European governments are attempting to water down Brussels’ plans to push the bloc into cutting gas demand to better weather a shortage of Russian supplies this winter.
Diplomats from the 27 EU member states have been locked in negotiations since the European Commission proposed measures last week requiring countries to cut gas use by 15 per cent from next month. The plan prompted bickering over the size of the target and whether Brussels had the power to make it binding. It needs to be approved by member states at a meeting of energy minister this week.
In a draft proposal seen by the Financial Times, EU countries have suggested that, while a voluntary target could be standardised across the bloc, compulsory targets should take into account each state’s dependency on Russian gas as well as the amount they have managed to funnel into storage.
The reduction should also be less if a member state has extra gas it could supply to others in the EU either via LNG shipments or pipelines. Certain industries seen as critical to the single market should also be exempt, according to the draft.
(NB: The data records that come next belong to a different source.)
(* ===== verification/Printf.v ===== *)
(** * Formatted output

    [vsnprintf] and [snprintf] of src/term.c, with the flags, widths and length
    modifiers they parse, for strings, characters and integers.  The output is
    the bytes stored in the buffer; a conversion that takes a floating-point
    argument, an argument of another kind than the one passed, or a format that
    ends inside a conversion, has no result. *)
From S2P Require Import Prelude.

(** An argument: an integer, a pointer to a string (or NULL), a pointer. *)
Inductive arg :=
  | AInt (v : Z)
  | AStr (s : option cstr)
  | APtr (p : Z).

(** [buf], [remaining] and [written]; [out] is what was stored before [buf]. *)
Record sink := mk_sink { out : list Z; remaining : Z; written : Z }.

Definition append_char (c : Z) (k : sink) : sink :=
  if 1 <? remaining k then mk_sink (out k ++ [c]) (remaining k - 1) (s32 (written k + 1))
  else mk_sink (out k) (remaining k) (s32 (written k + 1)).
Fixpoint append_str (s : cstr) (k : sink) : sink :=
  match s with
  | [] => k
  | c :: s => append_str s (append_char c k)
  end.

Definition digit_char (upper : bool) (d : Z) : Z := if d <? 10 then 48 + d else (if upper then 65 else 97) + (d - 10).
(** The digits, least significant first: [tmp] of [append_uint]. *)
Fixpoint uint_digits (n : nat) (val base : Z) (upper : bool) : list Z :=
  match n with
  | O => []
  | S n => if val =? 0 then [] else digit_char upper (val mod base) :: uint_digits n (val / base) base upper
  end.
Definition uint_tmp (val base : Z) (upper : bool) : list Z := if val =? 0 then [48] else uint_digits 32 val base upper.
Definition append_uint (val base : Z) (upper : bool) (width : Z) (zero_pad : bool) (k : sink) : sink :=
  let tmp := uint_tmp val base upper in
  let k := append_str (replicate (Z.to_nat (width - zlen tmp)) (if zero_pad then 48 else 32)) k in
  append_str (rev tmp) k.

(** ** Conversions *)

(** The flags are skipped; whether the alternate form was among them. *)
Fixpoint skip_flags (fmt : cstr) (alt : bool) : bool * cstr :=
  match fmt with
  | c :: rest => if (c =? 45) || (c =? 35) || (c =? 43) || (c =? 32) then skip_flags rest (alt || (c =? 35)) else (alt, fmt)
  | [] => (alt, [])
  end.
Definition is_digit (c : Z) : bool := (48 <=? c) && (c <=? 57).
Fixpoint number (fmt : cstr) (n : Z) : Z * cstr :=
  match fmt with
  | c :: rest => if is_digit c then number rest (n * 10 + (c - 48)) else (n, fmt)
  | [] => (n, [])
  end.
(** Whether the argument is 64 bits wide. *)
Definition length_mod (fmt : cstr) : bool * cstr :=
  match fmt with
  | 104 :: 104 :: rest => (false, rest)
  | 104 :: rest => (false, rest)
  | 108 :: 108 :: rest => (true, rest)
  | 108 :: rest => (true, rest)
  | 122 :: rest | 106 :: rest | 116 :: rest => (true, rest)
  | _ => (false, fmt)
  end.

Record spec := mk_spec { s_alt : bool; s_zero : bool; s_width : Z; s_long : bool; s_conv : Z }.
(** From behind the percent sign to behind the conversion character. *)
Definition parse_spec (fmt : cstr) : option (spec * cstr) :=
  let '(alt, fmt) := skip_flags fmt false in
  let '(zero, fmt) := match fmt with 48 :: rest => (true, rest) | _ => (false, fmt) end in
  let '(width, fmt) := number fmt 0 in
  let fmt := match fmt with 46 :: rest => (number rest 0).2 | _ => fmt end in
  let '(long, fmt) := length_mod fmt in
  match fmt with
  | [] => None
  | c :: rest => Some (mk_spec alt zero width long c, rest)
  end.

Definition unsigned_arg (long : bool) (v : Z) : Z := if long then u64 v else u32 v.
Definition signed_arg (long : bool) (v : Z) : Z := if long then s64 v else s32 v.
(** [%x] and [%X]. *)
Definition append_hex (sp : spec) (upper : bool) (v : Z) (k : sink) : sink :=
  let val := unsigned_arg (s_long sp) v in
  let pre := s_alt sp && negb (val =? 0) in
  let k := if pre then append_str [48; if upper then 88 else 120] k else k in
  append_uint val 16 upper (if pre && (2 <=? s_width sp) then s_width sp - 2 else s_width sp) (s_zero sp) k.

(** One conversion: the arguments left and the sink. *)
Definition convert (sp : spec) (args : list arg) (k : sink) : option (list arg * sink) :=
  match s_conv sp, args with
  | 115, AStr s :: args => Some (args, append_str (default [40; 110; 117; 108; 108; 41] s) k)
  | 99, AInt c :: args => Some (args, append_char (u8 c) k)
  | 100, AInt v :: args | 105, AInt v :: args =>
      let val := signed_arg (s_long sp) v in
      Some (args, if val <? 0 then append_uint (u64 (- val)) 10 false (s_width sp) (s_zero sp) (append_char 45 k)
                  else append_uint (u64 val) 10 false (s_width sp) (s_zero sp) k)
  | 117, AInt v :: args => Some (args, append_uint (unsigned_arg (s_long sp) v) 10 false (s_width sp) (s_zero sp) k)
  | 120, AInt v :: args => Some (args, append_hex sp false v k)
  | 88, AInt v :: args => Some (args, append_hex sp true v k)
  | 112, APtr p :: args => Some (args, append_uint (u64 p) 16 false (s_width sp) (s_zero sp) (append_str [48; 120] k))
  | 115, _ | 99, _ | 100, _ | 105, _ | 117, _ | 120, _ | 88, _ | 112, _ => None
  | 102, _ | 103, _ | 71, _ | 101, _ | 69, _ => None
  | 37, _ => Some (args, append_char 37 k)
  | c, _ => Some (args, append_char c (append_char 37 k))
  end.

(** A round takes at least one byte of the format. *)
Fixpoint format_loop (fuel : nat) (fmt : cstr) (args : list arg) (k : sink) : option sink :=
  match fuel, fmt with
  | _, [] => Some k
  | O, _ => None
  | S fuel, c :: fmt =>
      if negb (c =? 37) then format_loop fuel fmt args (append_char c k)
      else
        '(sp, fmt) ← parse_spec fmt;
        '(args, k) ← convert sp args k;
        format_loop fuel fmt args k
  end.

(** The result, and the bytes stored at [str]: the text and its NUL, or the
    text over which the NUL is written. *)
Definition vsnprintf (size : Z) (fmt : cstr) (args : list arg) : option (Z * list Z) :=
  k ← format_loop (length fmt) fmt args (mk_sink [] size 0);
  Some (written k, if 0 <? remaining k then out k ++ [0] else if 0 <? size then ztake (size - 1) (out k) ++ [0] else out k).
Definition snprintf (size : Z) (fmt : cstr) (args : list arg) : option (Z * list Z) := vsnprintf size fmt args.

(** ** What is stored *)

Lemma s32_add1 x : s32 (s32 x + 1) = s32 (x + 1).
Proof. unfold s32. f_equal. replace ((x + 2 ^ 31) mod 2 ^ 32 - 2 ^ 31 + 1 + 2 ^ 31) with ((x + 2 ^ 31) mod 2 ^ 32 + 1) by lia.
  rewrite Zplus_mod_idemp_l. f_equal. lia. Qed.

Lemma ztake_nil n : ztake n (@nil Z) = [].
Proof. apply firstn_nil. Qed.
Lemma ztake_step n c (l : list Z) : 0 <= n -> ztake (n + 1) (c :: l) = c :: ztake n l.
Proof. intros Hn. unfold ztake. by replace (Z.to_nat (n + 1)) with (S (Z.to_nat n)) by lia. Qed.

Lemma append_str_spec t out0 n w : 0 <= n ->
  append_str t (mk_sink out0 n (s32 w)) =
  mk_sink (out0 ++ ztake (Z.max 0 (n - 1)) t) (n - zlen (ztake (Z.max 0 (n - 1)) t)) (s32 (w + zlen t)).
Proof.
  revert out0 n w. induction t as [|c t IH]; intros out0 n w Hn; cbn [append_str].
  - rewrite ztake_nil, app_nil_r. change (zlen (@nil Z)) with 0. by rewrite Z.sub_0_r, Z.add_0_r.
  - unfold append_char. cbn [remaining out written]. rewrite s32_add1. destruct (Z.ltb_spec 1 n).
    + rewrite IH by lia. rewrite <- app_assoc. replace (Z.max 0 (n - 1)) with (Z.max 0 (n - 1 - 1) + 1) by lia.
      rewrite ztake_step by lia. rewrite !zlen_cons. f_equal; [lia | f_equal; lia].
    + rewrite IH by lia. replace (Z.max 0 (n - 1)) with 0 by lia. rewrite zlen_cons. f_equal. f_equal. lia.
Qed.
Lemma append_str_app a b k : append_str (a ++ b) k = append_str b (append_str a k).
Proof. revert k. induction a as [|c a IH]; intros k; [done | apply IH]. Qed.

(** A step that appends a text, whatever the sink. *)
Definition writes (f : sink -> sink) : Prop := exists t, forall k, f k = append_str t k.

Lemma writes_id : writes (fun k => k).
Proof. by exists []. Qed.
Lemma writes_char c f : writes f -> writes (fun k => append_char c (f k)).
Proof. intros [t Ht]. exists (t ++ [c]). intros k. rewrite Ht, append_str_app. done. Qed.
Lemma writes_str s f : writes f -> writes (fun k => append_str s (f k)).
Proof. intros [t Ht]. exists (t ++ s). intros k. by rewrite Ht, append_str_app. Qed.
Lemma writes_uint v b u w z f : writes f -> writes (fun k => append_uint v b u w z (f k)).
Proof. intros Hf. unfold append_uint. by apply writes_str, writes_str. Qed.
Lemma writes_hex sp u v f : writes f -> writes (fun k => append_hex sp u v (f k)).
Proof. intros Hf. unfold append_hex. apply writes_uint. destruct (_ && _); [by apply writes_str | done]. Qed.
Create HintDb printf.
#[export] Hint Resolve writes_id writes_char writes_str writes_uint writes_hex : printf.

Lemma converts (a : list arg) f : writes f ->
  exists r : option (list arg * cstr), forall k, Some (a, f k) = (fun '(a, t) => (a, append_str t k)) <$> r.
Proof. intros [t Ht]. exists (Some (a, t)). intros k. cbn. by rewrite Ht. Qed.
Lemma convert_text sp args :
  exists r : option (list arg * cstr), forall k, convert sp args k = (fun '(a, t) => (a, append_str t k)) <$> r.
Proof.
  unfold convert. repeat case_match; first [by exists None | apply converts; auto 6 with printf].
Qed.
Lemma format_text fuel fmt args :
  exists r : option cstr, forall k, format_loop fuel fmt args k = (fun t => append_str t k) <$> r.
Proof.
  revert fmt args. induction fuel as [|fuel IH]; intros [|c fmt] args; cbn [format_loop]; try (by exists (Some [])); [by exists None|].
  destruct (negb _).
  - destruct (IH fmt args) as [r Hr]. exists (cons c <$> r). intros k. rewrite Hr. by destruct r.
  - destruct (parse_spec fmt) as [[sp fmt']|]; [|by exists None]. cbn.
    destruct (convert_text sp args) as [[[args' t]|] Hc]; [|exists None; intros k; by rewrite Hc].
    destruct (IH fmt' args') as [r Hr]. exists (app t <$> r). intros k. rewrite Hc. cbn. rewrite Hr. destruct r; [|done].
    cbn. by rewrite append_str_app.
Qed.

Lemma vsnprintf_text fmt args text : (forall k, format_loop (length fmt) fmt args k = Some (append_str text k)) -> forall size, 0 <= size ->
  vsnprintf size fmt args = Some (s32 (zlen text), if size =? 0 then [] else ztake (size - 1) text ++ [0]).
Proof.
  intros Hr size Hs. unfold vsnprintf. rewrite Hr. cbn [mbind option_bind].
  change (mk_sink [] size 0) with (mk_sink [] size (s32 0)). rewrite append_str_spec by done. cbn [app out remaining written].
  rewrite Z.add_0_l. destruct (Z.eqb_spec size 0) as [->|Hne]; [done|].
  rewrite Z.max_r, zlen_ztake by lia. by rewrite (proj2 (Z.ltb_lt 0 _)) by lia.
Qed.

(** C33 [vsnprintf] never stores beyond the size it is given: for a format and
    arguments it either has no result, for any size, or there is one text such
    that for every size the buffer receives the longest prefix of it that
    leaves room for a NUL, then the NUL, and nothing if the size is zero; the
    result is the length of the whole text, also if it was cut. *)
Theorem vsnprintf_spec fmt args :
  (forall size, vsnprintf size fmt args = None) \/
  exists text, forall size, 0 <= size ->
    vsnprintf size fmt args = Some (s32 (zlen text), if size =? 0 then [] else ztake (size - 1) text ++ [0]) /\
    ((size =? 0) = false -> zlen (ztake (size - 1) text ++ [0]) <= size).
Proof.
  destruct (format_text (length fmt) fmt args) as [[t|] Hr]; [right; exists t | left; intros; unfold vsnprintf; by rewrite Hr].
  intros size Hs. split; [by apply vsnprintf_text|]. intros Hne%Z.eqb_neq. rewrite zlen_app, zlen_ztake by lia. change (zlen [0]) with 1. lia.
Qed.

(** [printf]: its result, and the buffer and the length [term_write] gets. *)
Definition printf (fmt : cstr) (args : list arg) : option (Z * option (list Z * Z)) :=
  '(len, tmp) ← vsnprintf 512 fmt args;
  Some (len, if 0 <? len then Some (tmp, len) else None).
(** A text that does not fit is announced at its full length, so that
    [term_write] reads beyond the buffer. *)
Lemma printf_overread fmt args text : (forall k, format_loop (length fmt) fmt args k = Some (append_str text k)) -> 512 <= zlen text < 2 ^ 31 ->
  printf fmt args = Some (zlen text, Some (ztake 511 text ++ [0], zlen text)) /\ (512 < zlen text -> zlen (ztake 511 text ++ [0]) < zlen text).
Proof.
  intros Hf Ht. unfold printf. rewrite (vsnprintf_text _ _ _ Hf) by done. cbn [mbind option_bind].
  rewrite s32_small, (proj2 (Z.ltb_lt 0 _)) by lia. split; [done|]. rewrite zlen_app, zlen_ztake by lia. change (zlen [0]) with 1. lia.
Qed.

(** ** Decimal numbers *)

(** What [%u] prints. *)
Definition dec (v : Z) : cstr := rev (uint_tmp v 10 false).
Lemma append_dec v k : append_uint v 10 false 0 false k = append_str (dec v) k.
Proof. unfold append_uint. by replace (Z.to_nat (0 - zlen (uint_tmp v 10 false))) with 0%nat by (pose proof (zlen_nonneg (uint_tmp v 10 false)); lia). Qed.

Lemma digits_digit n v : 0 <= v -> Forall (fun c => is_digit c = true) (uint_digits n v 10 false).
Proof.
  revert v. induction n as [|n IH]; intros v Hv; cbn [uint_digits]; [done|]. destruct (v =? 0); [done|].
  constructor; [|apply IH; apply Z.div_pos; lia]. unfold digit_char, is_digit. pose proof (Z.mod_pos_bound v 10 ltac:(lia)).
  rewrite (proj2 (Z.ltb_lt _ _)) by lia. apply andb_true_iff. lia.
Qed.
Lemma digits_length n v k : 0 <= v < 10 ^ Z.of_nat k -> (length (uint_digits n v 10 false) <= k)%nat.
Proof.
  revert v k. induction n as [|n IH]; intros v k Hv; cbn [uint_digits]; [cbn; lia|]. destruct (Z.eqb_spec v 0); [cbn; lia|].
  destruct k as [|k]; [cbn in Hv; lia|]. cbn [length]. apply le_n_S, IH.
  rewrite Nat2Z.inj_succ, Z.pow_succ_r in Hv by lia. split; [apply Z.div_pos; lia | apply Z.div_lt_upper_bound; lia].
Qed.
Lemma dec_digit v : 0 <= v -> Forall (fun c => is_digit c = true) (dec v).
Proof.
  intros Hv. unfold dec, uint_tmp. apply Forall_rev. destruct (v =? 0); [by constructor | by apply digits_digit].
Qed.
Lemma dec_length v : 0 <= v < 2 ^ 32 -> 0 < zlen (dec v) <= 10.
Proof.
  intros Hv. unfold dec, uint_tmp, zlen. rewrite length_rev. destruct (Z.eqb_spec v 0); [cbn; lia|].
  pose proof (digits_length 32 v 10 ltac:(cbn; lia)). assert (uint_digits 32 v 10 false <> []) as Hne by (cbn; by rewrite (proj2 (Z.eqb_neq v 0))).
  destruct (uint_digits 32 v 10 false); [done|]. cbn in *. lia.
Qed.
“Member states should be free to choose the appropriate measures to reach the demand reduction,” the draft read.
Brussels has been agonising over how to prepare itself for a potential cut in energy supplies come winter, as Moscow weaponises gas deliveries in retaliation for European support for Kyiv in its war against Russia.
Before Moscow’s invasion, the EU was reliant on Russia for about 40 per cent, or 155bn cubic metres, of its gas but has since vowed to wean itself off these supplies by 2027.
Last week, the European Commission suggested that member states should aim to cut gas by 15 per cent over the next eight months compared with the average for the same period between 2017 and 2021.
The voluntary reduction target would be made mandatory if the commission deemed the energy crisis to have become sufficiently serious or if three member states requested that it change.
But EU governments — particularly from southern European states who have typically been less reliant on Russia — complained the commission had over-reached its powers and that a 15 per cent target was too high.
According to the draft alternative proposals, at least five member states would have to request a so-called “union alert” state that would prompt targets to become binding, while a majority of countries would have to approve the demand.
It also recommends countries have an extra month until the end of October to present their “national emergency” plans to the commission.
One EU diplomat described the draft compromise as “the mother of all opt-outs” given the number of exemptions that member states could claim.
The plan will be discussed at another meeting of EU ambassadors on Monday before it is put to an emergency meeting of energy ministers on Tuesday.